My village also had one gay man. He moved away quite young, became a chef and a poet in the capital city. No room for gay in a dogmatic religious village. His parents always told him he would go to hell for his sins.
The whole town of had one openly gay man after that, in a population of 9000. The probabilities don't quite add up there. Extremely camp to make up for that. Hair salon owner with permed hair and a poodle with painted nails. You weren't supposed to talk about it.
When I was 14-15 and went to confirmation camp, one night we did anonymous questions with the priest. I wrote "What does the Bible say about being gay?" on my little strip of paper we all put in a hat.
"The Bible says it's a sin" the priest said, with nothing to soften it.
"The Bible says it's a sin" the priest said, with nothing to soften it.

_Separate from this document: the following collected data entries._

Lemma refresh_handle_spec now i k v s : coherent s -> m_map s !! k = Some (i, v) ->
  exists s', refresh_handle now i s = Some s' /\ coherent s' /\
    m_lifetime s' = m_lifetime s /\ abs s' = <[k := (v, now + m_lifetime s)]> (abs s).
Proof.
  intros Hc Hk. destruct (proj1 Hc _ _ _ Hk) as [e He].
  destruct (coherent_insert s i (now + m_lifetime s) k v (m_lifetime s) Hc) as [Hc' Ha]; [eauto|].
  rewrite (insert_id (m_map s)) in Hc', Ha by done.
  unfold refresh_handle. rewrite He. simpl. eauto 10.
Qed.

Lemma create_spec now created k s : coherent s -> m_map s !! k = None ->
  let handle := fresh (dom (m_heap s)) in
  let s' := mk_SoftStateMap (m_lifetime s)
              (<[handle := (now + m_lifetime s, k)]> (m_heap s))
              (<[k := (handle, created)]> (m_map s)) in
  coherent s' /\ abs s' = <[k := (created, now + m_lifetime s)]> (abs s).
Proof.
  intros Hc Hk handle s'. apply coherent_insert; [done|left]. split; [|done].
  apply not_elem_of_dom, is_fresh.
Qed.

Lemma get_value_spec now created k s : coherent s ->
  exists s' v, get_value now created k s = Some (s', v) /\ coherent s' /\
    m_lifetime s' = m_lifetime s /\
    (abs s', v) = soft_get_value (m_lifetime s) now created k (abs s).
Proof.
  intros Hc. unfold get_value, soft_get_value.
  destruct (m_map s !! k) as [[i v]|] eqn:E.
  - destruct (proj1 Hc _ _ _ E) as [e He].
    rewrite (entry_expired_abs _ _ _ _ _ He), (proj2 (lookup_abs_Some s k v e Hc)) by eauto.
    simpl. destruct (now >? e); [|eauto 10].
    destruct (refresh_handle_spec now i k v s Hc E) as (s' & -> & Hc' & Hl & Ha).
    simpl. rewrite <- Ha. eauto 10.
  - rewrite (proj2 (lookup_abs_None s k Hc)) by done.
    destruct (create_spec now created k s Hc E) as [Hc' Ha]. rewrite <- Ha. eauto 10.
Qed.

Lemma get_value_ptr_spec now k s : coherent s ->
  get_value_ptr now k s = Some (soft_get_value_ptr now k (abs s)).
Proof.
  intros Hc. unfold get_value_ptr, soft_get_value_ptr.
  destruct (m_map s !! k) as [[i v]|] eqn:E.
  - destruct (proj1 Hc _ _ _ E) as [e He].
    rewrite (entry_expired_abs _ _ _ _ _ He), (proj2 (lookup_abs_Some s k v e Hc)) by eauto. done.
  - by rewrite (proj2 (lookup_abs_None s k Hc)).
Qed.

I was furious, but I'd already given up on Christianity by then, aften an effort to try to be good like the Christians around me told me I should be. There's no passage that says "Being gay is a sin." Try harder to ask the questions I actually need answered. Care!
Later when I, too, moved to the capital to be as queer as I need to, I started going to a support group for trans and questioning people. The biggest city in the country, with 600 000 people... and this support group had me and 2 other people from my home town.
The probabilities, again, don't add up. One of them was a slightly older trans woman with the same name as my childhood home neighbor. Another one used to be my big brother's best friend in high school and I had a crush on her when I she was still a guy.
These queer people all have cool lives now around the capital area, but I had to move back. There needs to be more than one camp gay guy here. The town needs a weird escape room prophet witch. Especially the kind that can face the dogmatic people, expose them as less righteous
Local cryptid. Baba Yaga. The wise witch in the woods. The might-be-vampire-landed-gentry.